The Python SDK wraps the chat-completions endpoint with a typed decorator that handles hint setup and result parsing for you.

### With reasoning

```python theme={null}
from perceptron import configure, perceive, image, text

configure(provider="perceptron", api_key="YOUR_API_KEY")

@perceive(model="isaac-0.2-2b-preview", reasoning=True)
def analyze(photo):
    return image(photo) + text("Identify all the colors in this scene")

result = analyze("scene.jpg")
print(result.reasoning)  # chain-of-thought trace
print(result.text)
```

### With structured output (Pydantic)

```python theme={null}
from typing import Literal
from pydantic import BaseModel, Field
from perceptron import configure, perceive, pydantic_format, image, text

configure(provider="perceptron", api_key="YOUR_API_KEY")

class SceneAnalysis(BaseModel):
    scene_type: Literal["urban", "nature"]
    main_subjects: list[str] = Field(description="Primary objects in the scene")
    mood: Literal["energetic", "peaceful", "tense"]
    time_of_day: Literal["day", "night", "unknown"]
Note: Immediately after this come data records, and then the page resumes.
Definition owns (k : Z) (c : option connection) r : Prop := balanced k r ∧ conn_of r = c.
Lemma owns_opened k c r : owns k c r → opened k c r.
Proof. by intros [[??]?]. Qed.

Lemma owns_get F k : triple (balanced k) get_request (λ q, owns k (ur_conn_data_ q)) F.
Proof.
  intros r Ha. destruct (ro_upstream_request_ r) as [q|] eqn:Hq; [| by rewrite get_request_none].
  rewrite (get_request_run q) by done. split; [done |]. unfold conn_of. by rewrite Hq.
Qed.
Lemma opened_on_request F k c f :
  triple (opened k c) (on_request f) (λ _ r', ∃ q, ur_conn_data_ q = c ∧ ro_upstream_request_ r' = Some (f q) ∧
    counted (k + Z.of_nat (conn_count c) - Z.of_nat (conn_count (ur_conn_data_ (f q)))) r') F.
Proof.
  intros r [Ha Hc]. unfold conn_of in Hc. destruct (ro_upstream_request_ r) as [q|] eqn:Hq; [| unfold on_request; by rewrite run_bind, get_request_none].
  cbn in Hc. rewrite (on_request_run f q) by done. exists q. split_and!; [done | done |]. rewrite (counted_request _ q), Hc by done.
  by replace (k + _ - _ + _ - _) with k by lia.
Qed.
Lemma opened_same F k c f : same_connection f → triple (opened k c) (on_request f) (λ _, opened k c) F.
Proof.
  intros Hf. eapply triple_weaken; [apply (opened_on_request F) | done | | done]. intros _ r (q & Hq & Hr & Ha).
  destruct (Hf q) as [Hd _]. rewrite Hd, Hq in Ha. split; [by replace (k + _ - _) with k in Ha by lia |]. unfold conn_of. by rewrite Hr, <- Hq, <- Hd.
Qed.
Lemma owns_same F k c f : same_connection f → triple (owns k c) (on_request f) (λ _, owns k c) F.
Proof.
  intros Hf r Hr. pose proof (opened_same F k c f Hf r (owns_opened _ _ _ Hr)) as Ho.
  pose proof (keeps_on_request_same False f Hf k r (proj1 Hr)) as Hk. destruct (on_request f r) as [[a|e|w] r'] eqn:Hrun.
  - by split; [| apply Ho].
  - by destruct Hk.
  - done.
Qed.
(** The handle is gone, or the connection is. *)
Lemma opened_close F k c f :
  (∀ q, ur_conn_data_ (f q) = ur_conn_data_ q ∧ ur_conn_pool_handle_ (f q) = None) →
  triple (opened k c) (on_request f) (λ _, balanced k) F.
Proof.
  intros Hf. eapply triple_weaken; [apply (opened_on_request F) | done | | done]. intros _ r (q & Hq & Hr & Ha).
  destruct (Hf q) as [Hd Hh]. rewrite Hd, Hq in Ha. split; [by replace (k + _ - _) with k in Ha by lia |]. intros q' Hq'.
  left. congruence.
Qed.
Lemma opened_take F k c :
  triple (opened k c) (on_request (λ q, q <| ur_conn_data_ := None |>)) (λ _, balanced (k + Z.of_nat (conn_count c))) F.
Proof.
  eapply triple_weaken; [apply (opened_on_request F) | done | | done]. intros _ r (q & Hq & Hr & Ha). split.
  - cbn in Ha. by replace (k + _ - 0) with (k + Z.of_nat (conn_count c)) in Ha by lia.
  - intros q' Hq'. right. rewrite Hr in Hq'. by simplify_eq.
Qed.
Lemma owns_take F k c :
  triple (owns k c) (on_request (λ q, q <| ur_conn_data_ := None |>)) (λ _, balanced (k + Z.of_nat (conn_count c))) F.
Proof. intros r Hr. apply (opened_take F k c r), owns_opened, Hr. Qed.
Lemma opened_put F k c conn :
  triple (opened k c) (on_request (λ q, q <| ur_conn_data_ := Some conn |>)) (λ _, opened (k + Z.of_nat (conn_count c) - 1) (Some conn)) F.
Proof.
  eapply triple_weaken; [apply (opened_on_request F) | done | | done]. intros _ r (q & Hq & Hr & Ha). split; [done |].
  unfold conn_of. by rewrite Hr.
Qed.
Lemma opened_made F k c a :
  triple (opened k c) (made a) (λ _, opened (k + Z.of_nat (obtained_call a) - Z.of_nat (settled_call a)) c) F.
Proof.
  intros r [Ha Hc]. rewrite made_run. split; [| done]. rewrite (counted_calls [a]). rewrite !tally_one. unfold counted in *. lia.
Qed.
Lemma balanced_release F k c : triple (balanced (k + Z.of_nat (conn_count c))) (release c) (λ _, balanced k) F.
Proof.
  intros r [Ha Hw]. destruct c as [c|]; cbn [release].
  - cbn [record_call router_owner]. rewrite made_run. split; [| done]. rewrite (counted_calls [_]), !tally_one.
    unfold counted in *. cbn [settled_call obtained_call conn_count] in *. lia.
  - cbn in *. by rewrite Z.add_0_r in Ha.
Qed.
Lemma opened_release F k c c' : triple (opened k c) (release c') (λ _, opened (k - Z.of_nat (conn_count c')) c) F.
Proof.
  destruct c' as [c'|]; cbn [release].
  - eapply triple_weaken; [apply opened_made | done | | done]. intros ? r Hr. cbn in *. by rewrite Z.add_0_r in Hr.
  - intros r Hr. cbn. by rewrite Z.sub_0_r.
Qed.


Lemma opened_get F k : triple (balanced k) get_request (λ q, opened k (ur_conn_data_ q)) F.
Proof. eapply triple_weaken; [apply (owns_get F) | done | | done]. intros q r. apply owns_opened. Qed.

Lemma keeps_onResponseComplete T : keeps T onResponseComplete.
Proof.
  intros k. unfold onResponseComplete. eapply triple_bind; [apply owns_get |]. intros q. cbn beta.
  eapply (triple_bind _ _ _ (λ _, owns k (ur_conn_data_ q))); [by apply owns_same; intros ?; split; [| left] |].
  intros _. destruct (ur_kind q).
  - eapply (triple_bind _ _ _ (λ _, balanced (k + Z.of_nat (conn_count (ur_conn_data_ q))))); [| intros _; apply balanced_release].
    apply owns_take.
  - by intros r [Ha Hc].
Qed.

Lemma keeps_destroy_request T : keeps T destroy_request.
Proof.
  intros k. unfold destroy_request. intros r Hr. rewrite run_bind. cbn [gets the_request router_owner]. cbv beta iota.
  destruct (ro_upstream_request_ r) as [q|] eqn:Hq; [| done]. rewrite run_bind. cbn [modify]. cbv beta iota.
  assert (balanced (k + Z.of_nat (conn_count (ur_conn_data_ q))) (with_request None r)) as Hb.
  { split; [| done]. destruct Hr as [Ha _]. unfold counted, held, conn_of, obtained, settled in *. rewrite Hq in Ha.
    cbn [with_request ro_calls ro_upstream_request_ mbind option_bind conn_count] in *. lia. }
  revert Hb. change (set_request None r) with (with_request None r). generalize (with_request None r).
  eapply (triple_bind _ _ _ (λ _, balanced k)); [apply balanced_release |]. intros _. revert k Hr.
  assert (keeps T (if ur_kind q is ByHandler hid then record_call (C_dropHandler hid) else mret tt)) as Hk by keeps_auto.
  intros k _. apply Hk.
Qed.

Lemma keeps_releaseUpStreamConnection T raise close : keeps False raise → keeps T (releaseUpStreamConnection raise close).
Proof.
  intros Hraise k. unfold releaseUpStreamConnection. eapply triple_bind; [apply owns_get |]. intros q. cbn beta.
  destruct (ur_kind q) as [pool|hid].
  - set (c := ur_conn_data_ q).
    eapply (triple_bind _ _ _ (λ _, owns k c)); [by apply owns_same; intros ?; split; [| left] |]. intros _.
    eapply (triple_bind _ _ _ (λ _, owns k c)).
    { destruct (ur_conn_pool_handle_ q) as [h|]; [| by intros r Hr].
      eapply (triple_bind _ _ _ (λ _, owns k c)); [intros r Hr; by destruct (ur_conn_data_ q) |]. intros _.
      eapply (triple_bind _ _ _ (λ _, owns k c)).
      - intros r [Hb Hc]. split; [| done]. exact (keeps_made False (C_cancel h) eq_refl eq_refl k r Hb).
      - intros _. apply owns_same. intros ?. by split; [| right]. }
    intros _. eapply (triple_bind _ _ _ (λ _, balanced (k + Z.of_nat (conn_count c)))); [apply owns_take |]. intros _.
    assert (∀ c', triple (balanced (k + 1)) (release (Some c')) (λ _, balanced k) (λ r, T ∧ balanced k r)) as Hrel
      by (intros c'; apply (balanced_release _ k (Some c'))).
    destruct c as [conn|]; [| intros r Hr; cbn in *; by rewrite Z.add_0_r in Hr].
    destruct close; [| apply Hrel]. destruct (conn_close conn NoFlush) as [conn' raised].
    eapply (triple_bind _ _ _ (λ _, balanced (k + 1))); [| intros _; apply Hrel].
    destruct raised; [| by intros r Hr]. eapply triple_weaken; [apply (Hraise (k + 1)) | done | done | by intros r []].
  - intros r [Hb _]. exact (keeps_made T (C_removeUpsteamRequestCallbacks hid) eq_refl eq_refl k r Hb).
Qed.
#[local] Hint Resolve keeps_onResponseComplete keeps_destroy_request keeps_releaseUpStreamConnection : keeps.

(** A connection is taken over from the pool, and the handle is forgotten. *)
Lemma keeps_take_connection {A} T conn host (rest : UpstreamRequestBase → M Router A) :
  (∀ q, keeps T (rest q)) →
  keeps T (q ← get_request;
           _ ← onUpstreamHostSelected host;
           _ ← made (C_putResult host LocalOriginConnectSuccess);
           _ ← release (ur_conn_data_ q);
           _ ← on_request (λ q, q <| ur_conn_data_ := Some conn |>);
           m ← gets shared_metadata;
           _ ← (if decide (message_type_ m = MessageType_Request) then made C_addUpstreamCallbacks else mret tt);
           _ ← on_request (λ q, q <| ur_conn_pool_handle_ := None |>);
           rest q).
Proof.
  intros Hrest k. eapply triple_bind; [apply opened_get |]. intros q. cbn beta. set (c := ur_conn_data_ q).
  eapply (triple_bind _ _ _ (λ _, opened k c)); [by apply opened_same; intros ?; split; [| left] |]. intros _.
  eapply triple_bind; [apply opened_made |]. intros ?. cbn [obtained_call settled_call]. cbn beta.
  eapply triple_bind; [apply opened_release |]. intros ?. cbn beta.
  eapply triple_bind; [apply opened_put |]. intros ?. cbn beta.
  match goal with |- triple (opened ?k' _) _ _ _ => replace k' with k by lia end.
  eapply (triple_bind _ _ _ (λ _, opened k (Some conn))); [by intros r Hr |]. intros m.
  eapply (triple_bind _ _ _ (λ _, opened k (Some conn))).
  { case_decide; [| by intros r Hr]. eapply triple_weaken; [apply (opened_made (λ _, False)) | done | | done]. intros ? r Hr. cbn in Hr.
    by rewrite Z.add_0_r, Z.sub_0_r in Hr. }
  intros _. eapply triple_bind; [by apply opened_close |]. intros ?. apply Hrest.
Qed.
(** C24: A request that has a route and a healthy cluster is encoded and written to the upstream exactly once: with the metadata
    that has the address of the upstream, the mutation of the route and the message of the client, by a codec of its own.
    If the pool has a connection this happens at once and the filter chain goes on; otherwise nothing is written, the
    chain pauses, and the same bytes are written when the connection comes, which also resumes the chain. The connection
    of a stream is handed over to it. Every mirror that is enabled gets a copy of the request as it was before. *)
Theorem router_request_sent (route : Route) r r1 (pool : new_connection) (conn : connection) (host : string) (data : bytes) :
  cb_route = Some route → cb_multiplexing = false → idle r → requests (ro_request_metadata_ r) → requests (ro_request_metadata_ r1) →
  identify_and_trace (clusterName route) (with_route (Some route) r) = (Return tt, r1) →
  destination (clusterName route) = inr pool → pool_gives pool conn host →
  let '(message, rest) := buf_move_all buf_new (origin_message_ (ro_request_metadata_ r1)) in
  let mutation := requestMutation route (ro_request_mutation r1) in
  encodes (addressed conn ((ro_request_metadata_ r1) <| origin_message_ := rest |>)) mutation message data →
  let sent := conn_write conn data false in
  let stream := streams (ro_request_metadata_ r1) in
  let mirrored := mirror_calls (requestMirrorPolicies route) 0 (clone (ro_request_metadata_ r1)) mutation in
  ∃ r', conn_of r' = (if stream then None else Some sent) ∧
    match pool with
    | NC_Pending _ =>
        ∃ rp, Router_onMessageDecoded r = (Return FilterStatus_PauseIteration, rp) ∧ conn_of rp = None ∧
          ro_calls rp = outset (clusterName route) ++ mirrored ∧
          UpstreamRequest_onPoolReady conn host rp = (Return tt, r') ∧
          ro_calls r' = ro_calls rp ++ sent_calls host sent stream true
    | _ =>
        Router_onMessageDecoded r = (Return FilterStatus_ContinueIteration, r') ∧
        ro_calls r' = outset (clusterName route) ++ sent_calls host sent stream false ++ mirrored
    end.
Proof.
  intros Hroute Hmux Hidle Ht Ht1 Hid Hd Hg. rewrite (surjective_pairing (buf_move_all _ _)). intros mutation He sent stream mirrored.
  destruct pool as [h|conn' host'|]; [| destruct Hg as [-> ->] | done].
  - destruct (routed_waits route r r1 Hroute Hmux Hidle Ht Hid h Hd) as (rp & Hrp & Hq & Hm & Hmut & Hc).
    assert (requests (ro_request_metadata_ rp)) as Htp by by rewrite Hm.
    epose proof (pool_ready_run (NC_Pending h) conn host _ data rp Hq eq_refl eq_refl Htp ltac:(by rewrite Hm, Hmut)) as Hready.
    rewrite Hm in Hready. eexists. split; [| exists rp; split_and!; [exact Hrp | unfold conn_of; by rewrite Hq | exact Hc | exact Hready | done]].
    unfold conn_of. cbn. by destruct (streams _).
  - destruct (routed_sent route r r1 Hroute Hmux Hidle Ht Ht1 Hid conn host data Hd He) as (r' & Hr' & Hq & Hc & _).
    exists r'. split_and!; [| done | done]. unfold conn_of. by rewrite Hq.
Qed.

(** C26: A request that cannot be sent is answered exactly once. Without a route, with an unknown cluster, a cluster in maintenance
    mode or one without a healthy host, the router writes one access log entry, sends one reply that names the cause and
    stops the filter chain, without a request to the upstream; when the pool fails, at once or later, it sends one reply
    that names the reason, drops the message and holds no connection. *)
Theorem router_request_refused r :
  cb_multiplexing = false → idle r → requests (ro_request_metadata_ r) →
  match cb_route with
  | None =>
      ∃ r', Router_onMessageDecoded r = (Return FilterStatus_AbortIteration, r') ∧ ro_upstream_request_ r' = None ∧
        ro_calls r' = rejected {| error_type := ErrorType_RouteNotFound;
          error_message := "meta protocol router: no matched route for request '" +:+ pretty (request_id_ (ro_request_metadata_ r)) +:+ "'" |}
          "no_matched_route"
  | Some route =>
      ∀ r1, requests (ro_request_metadata_ r1) → identify_and_trace (clusterName route) (with_route (Some route) r) = (Return tt, r1) →
      let mirrored := mirror_calls (requestMirrorPolicies route) 0 (clone (ro_request_metadata_ r1))
                        (requestMutation route (ro_request_mutation r1)) in
      match destination (clusterName route) with
      | inl (error, detail) =>
          ∃ r', Router_onMessageDecoded r = (Return FilterStatus_AbortIteration, r') ∧ ro_upstream_request_ r' = None ∧
            ro_calls r' = rejected error detail
      | inr (NC_Failure reason host) =>
          ∃ r', Router_onMessageDecoded r = (Return FilterStatus_ContinueIteration, r') ∧ conn_of r' = None ∧
            ro_calls r' = outset (clusterName route) ++ failure_calls reason host ++ mirrored ∧ tally reply_call (ro_calls r') = 1%nat
      | inr (NC_Pending _) =>
          ∃ rp, Router_onMessageDecoded r = (Return FilterStatus_PauseIteration, rp) ∧ tally reply_call (ro_calls rp) = 0%nat ∧
            ∀ reason host, ∃ r', UpstreamRequest_onPoolFailure reason host rp = (Return tt, r') ∧ conn_of r' = None ∧
              ro_calls r' = outset (clusterName route) ++ mirrored ++ failure_calls reason host ∧ tally reply_call (ro_calls r') = 1%nat
      | inr (NC_Ready _ _) => True
      end
  end.
Proof.
  intros Hmux Hidle Ht. destruct cb_route as [route|] eqn:Hroute.
  - intros r1 Ht1 Hid mirrored. destruct (destination (clusterName route)) as [[error detail]|[h|conn host|reason host]] eqn:Hd; [| | done |].
    + destruct (routed_refused route r r1 Hroute Hmux Hidle Ht Hid error detail Hd) as (r' & ? & ? & ? & _). by exists r'.
    + destruct (routed_waits route r r1 Hroute Hmux Hidle Ht Hid h Hd) as (rp & Hrp & Hq & Hm & Hmut & Hc). exists rp.
      split_and!; [done | rewrite Hc, tally_app; unfold mirrored; by rewrite mirror_no_reply |]. intros reason host. eexists. split.
      { eapply (pool_failure_run (NC_Pending h)); [exact Hq | done | done |]. rewrite Hm. cbn. by destruct Ht1 as [-> | ->]. }
      cbn [with_request add_calls ro_calls]. rewrite Hc, <- !app_assoc. split_and!; [done | done |].
      rewrite !tally_app. unfold mirrored. rewrite mirror_no_reply. by destruct reason.
    + destruct (routed_failed route r r1 Hroute Hmux Hidle Ht Ht1 Hid reason host Hd) as (r' & Hr' & Hn & Hc & _). exists r'.
      split_and!; [done | done | done |]. rewrite Hc, !tally_app. rewrite mirror_no_reply. by destruct reason.
  - unfold Router_onMessageDecoded. rewrite Hroute, run_bind. cbn [gets]. cbv beta iota.
    rewrite run_bind. unfold ASSERT. rewrite bool_decide_true by done. cbn [assert_that lift]. cbv beta iota.
    rewrite run_bind. cbn [modify]. cbv beta iota. rewrite run_bind. cbn [gets]. cbv beta iota. rewrite reject_run.
    eexists. split; [reflexivity |]. destruct Hidle as [Hq Hc]. split; [done |]. cbn [add_calls ro_calls].
    change (ro_calls (r <| ro_route_ := None |>)) with (ro_calls r). by rewrite Hc.
Qed.

(** ** A response that cannot be decoded *)

Definition with_span (o : option Span) r : Router :=
  {| ro_request_metadata_ := ro_request_metadata_ r; ro_request_mutation := ro_request_mutation r;
     ro_response_metadata_ := ro_response_metadata_ r; ro_route_ := ro_route_ r;
     ro_upstream_request_ := ro_upstream_request_ r; ro_active_span_ := o;
     ro_is_first_span_ := ro_is_first_span_ r; ro_cluster_ := ro_cluster_ r; ro_calls := ro_calls r |}.
Definition failed (config : TracingConfig) : Span → Span := finalizeSpanWithoutResponse cb_streamInfo config ResponseStatus_Error.
Lemma failed_span_run config r :
  cb_tracingConfig = Some config → failed_span r = (Return tt, with_span (failed config <$> ro_active_span_ r) r).
Proof. intros Hc. unfold failed_span, finish_span. rewrite run_bind, Hc. destruct r as [? ? ? ? ? [span|] ? ? ?]; done. Qed.

Lemma event_run config host q r :
  cb_tracingConfig = Some config → ro_upstream_request_ r = Some q → ur_upstream_host_ q = Some host →
  ur_response_complete_ q = false → message_type_ (ro_request_metadata_ r) ≠ MessageType_Oneway →
  Router_onEvent LocalClose r =
    (Return tt, with_span (failed config <$> ro_active_span_ r) (add_calls (reset_calls LocalConnectionFailure host) r)).
Proof.
  intros Hcfg Hq Hh Hc Ht. unfold Router_onEvent, onUpstreamConnectionEvent. rewrite run_bind. cbn [gets]. cbv beta iota. rewrite Hq.
  rewrite run_bind. cbn [ASSERT assert_that lift]. cbv beta iota. rewrite run_bind, run_bind, (get_request_run q) by done. cbv beta iota.
  rewrite Hc, run_bind. cbn [negb ASSERT assert_that lift]. cbv beta iota. rewrite (reset_run _ host q) by done. cbv beta iota.
  by rewrite (failed_span_run config).
Qed.

(** C28: What happens to a response that cannot be decoded: by then the connection manager has answered the client, but the
    router closes the connection to the upstream with its own callbacks still on it, so that the close comes back to it
    as a failure of the connection: it sends a second reply, resets the message again, and finishes the span twice. *)
Theorem router_reset_replies_again (config : TracingConfig) (pool : new_connection) (host : string) (conn conn' : connection) q r end_stream :
  cb_tracingConfig = Some config → message_type_ (ro_request_metadata_ r) ≠ MessageType_Oneway →
  ro_upstream_request_ r = Some q → ur_kind q = ByPool pool → ur_upstream_host_ q = Some host → ur_response_complete_ q = false →
  ur_conn_pool_handle_ q = None → ur_conn_data_ q = Some conn → conn_close conn NoFlush = (conn', true) →
  ∃ r', Router_onUpstreamData UpstreamResponse_Reset None end_stream r = (Return tt, r') ∧ conn_of r' = None ∧
    ro_active_span_ r' = (λ span, failed config (failed config span)) <$> ro_active_span_ r ∧
    ro_calls r' = ro_calls r ++ (if ur_response_started_ q then [] else [C_startUpstreamResponse]) ++
      reset_calls LocalConnectionFailure host ++ [C_release conn'; C_log false ResponseStatus_Error "upstream_reset"].
Proof.
  intros Hcfg Ht Hq Hk Hh Hc Hw Hd Hclose. unfold Router_onUpstreamData. rewrite run_bind, (get_request_run q) by done. cbv beta iota.
  rewrite Hc, run_bind. cbn [negb ASSERT assert_that lift]. cbv beta iota. rewrite run_bind.
  set (q1 := if ur_response_started_ q then q else q <| ur_response_started_ := true |>).
  set (l1 := if ur_response_started_ q then [] else [C_startUpstreamResponse]).
  assert ((if ur_response_started_ q then mret tt else _ ← made C_startUpstreamResponse; onResponseStarted) r =
          (Return tt, with_request (Some q1) (add_calls l1 r))) as ->.
  { unfold q1, l1. destruct (ur_response_started_ q).
    - rewrite add_calls_nil. destruct r. cbn in Hq. by rewrite Hq.
    - rewrite run_bind, made_run. unfold onResponseStarted. by rewrite (on_request_run _ q). }
  assert (ur_kind q1 = ByPool pool ∧ ur_upstream_host_ q1 = Some host ∧ ur_response_complete_ q1 = false ∧
          ur_conn_pool_handle_ q1 = None ∧ ur_conn_data_ q1 = Some conn) as (Hk1 & Hh1 & Hc1 & Hw1 & Hd1)
    by (unfold q1; by destruct (ur_response_started_ q)).
  clearbody q1 l1. cbv beta iota. rewrite run_bind. cbn [mret M_ret]. cbv beta iota. rewrite run_bind. unfold releaseUpStreamConnection.
  rewrite run_bind. erewrite get_request_run by reflexivity. cbv beta iota. rewrite Hk1, run_bind. erewrite on_request_run by reflexivity.
  cbv beta iota. rewrite Hw1, run_bind. cbn [mret M_ret]. cbv beta iota. rewrite run_bind. erewrite on_request_run by reflexivity.
  cbv beta iota. rewrite Hd1, Hclose, run_bind. erewrite (event_run config host) by (reflexivity || done). cbv beta iota.
  rewrite release_run. cbv beta iota. rewrite run_bind, (failed_span_run config) by done. cbv beta iota. unfold emitLogEntry. rewrite made_run.
  eexists. split; [reflexivity |]. split_and!; [done | |].
  - cbn [add_calls with_span with_request ro_active_span_]. by destruct (ro_active_span_ r).
  - cbn [add_calls with_span with_request ro_calls release_calls]. by rewrite <- !app_assoc.
Qed.
End outcome.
@perceive(model="isaac-0.2-2b-preview", response_format=pydantic_format(SceneAnalysis))
def analyze_scene(photo):
    return image(photo) + text("Analyze this scene. Output in JSON with scene type, subjects, mood and time of day.")

scene = analyze_scene("photo.jpg")
print(f"Scene type: {scene.scene_type}")
print(f"Subjects: {scene.main_subjects}")
print(f"Mood: {scene.mood}")
print(f"Time: {scene.time_of_day}")
```